(* ===== verification/Prelude.v ===== *)
(** * A verification of the modified xv6 (src/)

    The program is xv6 for the 32-bit x86, with the system calls [waitx], [getps] and
    [set_priority], per-process accounting, and a scheduler chosen when it is built:
    round robin (RR), first come first served (FCFS), priorities (PBS) or a multilevel
    feedback queue (MLFQ).  The library models the kernel, its boot loader, its assembly
    routines, the program that builds the disk image, and the user programs, and proves
    what they do.

    ** How the code is represented

    The globals of the kernel are the fields of one record, [kernel] of [Machine].  A C
    function is a definition of the same name in the monad [K]: it returns ([Ok]), calls
    [panic] ([Panic]), does something C leaves undefined such as following a bad pointer
    ([Undef]), or exhausts the fuel of a loop ([OutOfFuel]).  A theorem that code returns
    says [Ok], so it excludes the other three.  Integers are [Z] with the wrap-around of
    their width written out.  Memory is a map from addresses to bytes; a pointer to an
    element of a fixed table ([struct proc *], [struct buf *], ...) is the index of the
    element.  A [#define] of the source is an [Abbreviation].

    What is outside the sources is the class [Env] of [Machine]: linker symbols, what
    devices answer on ports and memory-mapped registers (a function of everything they
    were told), what other threads do while this one is switched out or spins, and the
    scheduler and disk driver of the build.  User programs run against the class [OSys] of
    [User], which answers system calls.

    ** Files and sources

    Shared: [Prelude] (this file: widths, the monad, loops, tactics, hint databases, list
    lemmas), [Machine] (the structs of the headers, the kernel record, locks and interrupt
    nesting of spinlock.c as one processor sees them), [Boot] (the globals at power-on),
    [Format] and [FormatThm] ([cprintf] and [printint] of console.c), [Mem] (string.c and
    the string instructions of x86.h) and [MemThm].

    Locks: [Spinlock] (spinlock.c, one memory access at a time on several processors),
    [Sleeplock] (sleeplock.c).

    Assembly: [Asm] (swtch.S, trapasm.S, vectors.pl on registers and memory).

    Start of the machine: [Bootmain] (bootmain.c), [Mp] (mp.c), [Apic] (lapic.c, ioapic.c,
    picirq.c, the port instructions), [Main] (main.c) and [MainThm].

    Processes: [Mlfq] (the queue arrays of proc.c and the loops on them), [ProcCore]
    ([sched], [yield], [sleep], [wakeup], [kill], [set_priority]), [Proc] ([allocproc],
    [userinit], [fork], [exit], [wait], [waitx], [getps]), [Scheduler] (the four builds of
    [scheduler]), [Trap] (trap.c and the dispatch of syscall.c), [System] (several
    processors as a transition system whose events are the critical sections of
    ptable.lock).  Theorems: [MlfqInv], [MlfqOps], [MlfqSched] and [MlfqBoot] (the queue
    invariant), [SchedThm], [Reap], [SystemInv], [SystemStep], [SystemThm], [BuildThm] (the
    critical sections in every build), [ProcThm], [ForkThm].

    Memory: [Kalloc] (kalloc.c), [Vm] (vm.c), [VmThm] (page tables as maps), [UvmThm] and
    [CopyThm] (the operations on address spaces), [SpaceThm] (what they promise).

    Files: [Ide] (ide.c, memide.c), [Bio] (bio.c), [Log] (log.c), [Inode] and [Fs] (fs.c),
    [File] (file.c), [Pipe] (pipe.c), [Console] (console.c, kbd.c), [Screen] (the display
    and uart.c).  Theorems: [BioThm] (the cache against the interface [BlockCache]),
    [LogThm] and [TxnThm] (transactions, proved against that interface), [FileRep] and
    [ReadThm] (file contents), [FsThm], [PipeThm].

    System calls: [Syscall] (syscall.c, sysproc.c), [Exec] (exec.c, [loaduvm]), [Sysfile]
    (sysfile.c), [SyscallThm].

    Outside the kernel: [User] (ulib.c, printf.c, usys.S), [Progs] and [ProgThm] (cat,
    echo, wc, grep, ls, init, kill, ln, mkdir, rm, zombie, ps, setPriority, time, stressfs,
    forktest), [Grep] (the matcher of grep.c), [Sh] and [ShThm] (sh.c), [Umalloc] and
    [UmallocThm] (umalloc.c), [Mkfs] and [MkfsThm] (mkfs.c), [ImageThm] (the kernel on the
    image of mkfs).

    ** What the theorems show

    - The running system, MLFQ build ([SystemThm]): in every configuration that any
      interleaving of scheduler passes, yields, sleeps, exits, wakeups, kills, ticks, forks
      and waits on several processors reaches, the queues hold exactly the RUNNABLE
      processes, each once; a process is RUNNING exactly on the one processor that executes
      it; and an event that is enabled returns, without a panic.  An event is enabled when
      the spin locks it takes are free.  The event in which [wait] collects a child returns
      if the child's stack and address space are pages in use; that [fork] leaves them so
      is a theorem of [ForkThm], but that no process spoils them is not part of the
      invariant.
    - Scheduling ([SchedThm]): which process each build runs; promotion by age and
      demotion in MLFQ.  The FCFS build runs the process created last.
    - Locks ([Spinlock]): mutual exclusion of the code of [acquire] and [release] under
      any interleaving of single memory accesses, and its refinement of the lock that the
      other files assume.
    - Control transfer ([Asm]): a context that [swtch] saved is resumed with its
      registers; a trap builds the frame that [trap] reads, and the process goes on with
      the registers of the frame that [trap] leaves.
    - Processes ([ProcThm], [ForkThm]): the effect on the whole process table, errors
      included, of [allocproc], [exit], [kill] and the timer interrupt in every build, and
      of [wakeup] and [fork] in the MLFQ build.
    - Address spaces ([SpaceThm]): [copyuvm], [allocuvm], [deallocuvm] and [freevm] in
      terms of the bytes and the rights that the hardware translation gives; no page is
      lost or shared, also when memory runs out.
    - Crash safety ([TxnThm]), with the memory disk of memide.c and one thread running:
      whatever prefix of the block writes of [end_op] reaches the disk, recovery gives none
      or all of the transaction; [balloc] and [bfree] keep the bitmap.  The proofs of
      [LogThm] are against the interface [BlockCache], for which bio.c on memide.c is the
      instance; there is none for ide.c, whose requests complete in an interrupt.
    - The disk image ([MkfsThm], [ImageThm]): mkfs puts every file on the image, and the
      kernel that boots from it, again on memide.c with one thread, reads the files back.
    - Booting ([Bootmain], [Mp], [MainThm]): the loader loads the segments of the kernel in
      whole sectors, [mpinit] decodes the tables of the BIOS, and the gates and interrupt routes are those
      that [trap] expects.  A table with an entry of an unknown type makes [mpinit] loop.
    - Devices and pipes ([Screen], [PipeThm]): the display is a scrolling terminal, a pipe
      a queue of bytes in every build, also when its counters wrap around.
    - User level: [malloc] and [free] refine an allocator of disjoint blocks for requests
      below 2^31-15 bytes, and the free blocks are joined with their neighbours; the matcher
      of grep decides the language of its pattern, the parser of the shell ends and its
      words are those of the line, and [argptr] accepts exactly the blocks inside the
      caller's space.

    ** Fuel and bounds

    A loop whose number of iterations the code bounds gets that number from its arguments
    (pages of an address space, bytes of a buffer, entries of a table, characters of a
    string), and the theorems that the code returns show that it is enough.  A loop that
    waits for a device or another thread gets [FUEL], a parameter: those theorems assume
    that the device answers within it, as [drive] of [Bootmain] does, or need one
    iteration only.  [for(;;)] of [scheduler] takes the number of passes as an argument.
    Fuel of mutual recursion (the parser of the shell, the matcher of grep) is a measure of
    the text, shown to be enough.  All tables have the sizes of param.h.

    ** Not modelled

    - bootasm.S, entry.S, entryother.S and initcode.S: mode switches and privileged
      set-up before C code runs, and the first user code.  Their addresses and bytes are
      parameters where the kernel uses them.
    - The segment-register wrappers lgdt and loadgs of x86.h and the macros of asm.h.
    - The debugging fields [name] and [pcs] of a lock.
    - Instruction-level interleaving of kernel code other than spinlock.c: code that holds
      ptable.lock is one event of [System].
    - usertests.c, bench.c, benchmark.c, test.c and 1.c: load generators and tests.
    - k.c: an old copy of proc.c that the Makefile does not build. *)

From stdpp Require Import base numbers gmap strings option list.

- - - -

= WORK INSTRUCTION =
Print every record above exactly as written.

= RESULT FOR THIS TASK =
(* ===== verification/Prelude.v ===== *)
(** * A verification of the modified xv6 (src/)

    The program is xv6 for the 32-bit x86, with the system calls [waitx], [getps] and
    [set_priority], per-process accounting, and a scheduler chosen when it is built:
    round robin (RR), first come first served (FCFS), priorities (PBS) or a multilevel
    feedback queue (MLFQ).  The library models the kernel, its boot loader, its assembly
    routines, the program that builds the disk image, and the user programs, and proves
    what they do.

    ** How the code is represented

    The globals of the kernel are the fields of one record, [kernel] of [Machine].  A C
    function is a definition of the same name in the monad [K]: it returns ([Ok]), calls
    [panic] ([Panic]), does something C leaves undefined such as following a bad pointer
    ([Undef]), or exhausts the fuel of a loop ([OutOfFuel]).  A theorem that code returns
    says [Ok], so it excludes the other three.  Integers are [Z] with the wrap-around of
    their width written out.  Memory is a map from addresses to bytes; a pointer to an
    element of a fixed table ([struct proc *], [struct buf *], ...) is the index of the
    element.  A [#define] of the source is an [Abbreviation].

    What is outside the sources is the class [Env] of [Machine]: linker symbols, what
    devices answer on ports and memory-mapped registers (a function of everything they
    were told), what other threads do while this one is switched out or spins, and the
    scheduler and disk driver of the build.  User programs run against the class [OSys] of
    [User], which answers system calls.

    ** Files and sources

    Shared: [Prelude] (this file: widths, the monad, loops, tactics, hint databases, list
    lemmas), [Machine] (the structs of the headers, the kernel record, locks and interrupt
    nesting of spinlock.c as one processor sees them), [Boot] (the globals at power-on),
    [Format] and [FormatThm] ([cprintf] and [printint] of console.c), [Mem] (string.c and
    the string instructions of x86.h) and [MemThm].

    Locks: [Spinlock] (spinlock.c, one memory access at a time on several processors),
    [Sleeplock] (sleeplock.c).

    Assembly: [Asm] (swtch.S, trapasm.S, vectors.pl on registers and memory).

    Start of the machine: [Bootmain] (bootmain.c), [Mp] (mp.c), [Apic] (lapic.c, ioapic.c,
    picirq.c, the port instructions), [Main] (main.c) and [MainThm].

    Processes: [Mlfq] (the queue arrays of proc.c and the loops on them), [ProcCore]
    ([sched], [yield], [sleep], [wakeup], [kill], [set_priority]), [Proc] ([allocproc],
    [userinit], [fork], [exit], [wait], [waitx], [getps]), [Scheduler] (the four builds of
    [scheduler]), [Trap] (trap.c and the dispatch of syscall.c), [System] (several
    processors as a transition system whose events are the critical sections of
    ptable.lock).  Theorems: [MlfqInv], [MlfqOps], [MlfqSched] and [MlfqBoot] (the queue
    invariant), [SchedThm], [Reap], [SystemInv], [SystemStep], [SystemThm], [BuildThm] (the
    critical sections in every build), [ProcThm], [ForkThm].

    Memory: [Kalloc] (kalloc.c), [Vm] (vm.c), [VmThm] (page tables as maps), [UvmThm] and
    [CopyThm] (the operations on address spaces), [SpaceThm] (what they promise).

    Files: [Ide] (ide.c, memide.c), [Bio] (bio.c), [Log] (log.c), [Inode] and [Fs] (fs.c),
    [File] (file.c), [Pipe] (pipe.c), [Console] (console.c, kbd.c), [Screen] (the display
    and uart.c).  Theorems: [BioThm] (the cache against the interface [BlockCache]),
    [LogThm] and [TxnThm] (transactions, proved against that interface), [FileRep] and
    [ReadThm] (file contents), [FsThm], [PipeThm].

    System calls: [Syscall] (syscall.c, sysproc.c), [Exec] (exec.c, [loaduvm]), [Sysfile]
    (sysfile.c), [SyscallThm].

    Outside the kernel: [User] (ulib.c, printf.c, usys.S), [Progs] and [ProgThm] (cat,
    echo, wc, grep, ls, init, kill, ln, mkdir, rm, zombie, ps, setPriority, time, stressfs,
    forktest), [Grep] (the matcher of grep.c), [Sh] and [ShThm] (sh.c), [Umalloc] and
    [UmallocThm] (umalloc.c), [Mkfs] and [MkfsThm] (mkfs.c), [ImageThm] (the kernel on the
    image of mkfs).

    ** What the theorems show

    - The running system, MLFQ build ([SystemThm]): in every configuration that any
      interleaving of scheduler passes, yields, sleeps, exits, wakeups, kills, ticks, forks
      and waits on several processors reaches, the queues hold exactly the RUNNABLE
      processes, each once; a process is RUNNING exactly on the one processor that executes
      it; and an event that is enabled returns, without a panic.  An event is enabled when
      the spin locks it takes are free.  The event in which [wait] collects a child returns
      if the child's stack and address space are pages in use; that [fork] leaves them so
      is a theorem of [ForkThm], but that no process spoils them is not part of the
      invariant.
    - Scheduling ([SchedThm]): which process each build runs; promotion by age and
      demotion in MLFQ.  The FCFS build runs the process created last.
    - Locks ([Spinlock]): mutual exclusion of the code of [acquire] and [release] under
      any interleaving of single memory accesses, and its refinement of the lock that the
      other files assume.
    - Control transfer ([Asm]): a context that [swtch] saved is resumed with its
      registers; a trap builds the frame that [trap] reads, and the process goes on with
      the registers of the frame that [trap] leaves.
    - Processes ([ProcThm], [ForkThm]): the effect on the whole process table, errors
      included, of [allocproc], [exit], [kill] and the timer interrupt in every build, and
      of [wakeup] and [fork] in the MLFQ build.
    - Address spaces ([SpaceThm]): [copyuvm], [allocuvm], [deallocuvm] and [freevm] in
      terms of the bytes and the rights that the hardware translation gives; no page is
      lost or shared, also when memory runs out.
    - Crash safety ([TxnThm]), with the memory disk of memide.c and one thread running:
      whatever prefix of the block writes of [end_op] reaches the disk, recovery gives none
      or all of the transaction; [balloc] and [bfree] keep the bitmap.  The proofs of
      [LogThm] are against the interface [BlockCache], for which bio.c on memide.c is the
      instance; there is none for ide.c, whose requests complete in an interrupt.
    - The disk image ([MkfsThm], [ImageThm]): mkfs puts every file on the image, and the
      kernel that boots from it, again on memide.c with one thread, reads the files back.
    - Booting ([Bootmain], [Mp], [MainThm]): the loader loads the segments of the kernel in
      whole sectors, [mpinit] decodes the tables of the BIOS, and the gates and interrupt routes are those
      that [trap] expects.  A table with an entry of an unknown type makes [mpinit] loop.
    - Devices and pipes ([Screen], [PipeThm]): the display is a scrolling terminal, a pipe
      a queue of bytes in every build, also when its counters wrap around.
    - User level: [malloc] and [free] refine an allocator of disjoint blocks for requests
      below 2^31-15 bytes, and the free blocks are joined with their neighbours; the matcher
      of grep decides the language of its pattern, the parser of the shell ends and its
      words are those of the line, and [argptr] accepts exactly the blocks inside the
      caller's space.

    ** Fuel and bounds

    A loop whose number of iterations the code bounds gets that number from its arguments
    (pages of an address space, bytes of a buffer, entries of a table, characters of a
    string), and the theorems that the code returns show that it is enough.  A loop that
    waits for a device or another thread gets [FUEL], a parameter: those theorems assume
    that the device answers within it, as [drive] of [Bootmain] does, or need one
    iteration only.  [for(;;)] of [scheduler] takes the number of passes as an argument.
    Fuel of mutual recursion (the parser of the shell, the matcher of grep) is a measure of
    the text, shown to be enough.  All tables have the sizes of param.h.

    ** Not modelled

    - bootasm.S, entry.S, entryother.S and initcode.S: mode switches and privileged
      set-up before C code runs, and the first user code.  Their addresses and bytes are
      parameters where the kernel uses them.
    - The segment-register wrappers lgdt and loadgs of x86.h and the macros of asm.h.
    - The debugging fields [name] and [pcs] of a lock.
    - Instruction-level interleaving of kernel code other than spinlock.c: code that holds
      ptable.lock is one event of [System].
    - usertests.c, bench.c, benchmark.c, test.c and 1.c: load generators and tests.
    - k.c: an old copy of proc.c that the Makefile does not build. *)

From stdpp Require Import base numbers gmap strings option list.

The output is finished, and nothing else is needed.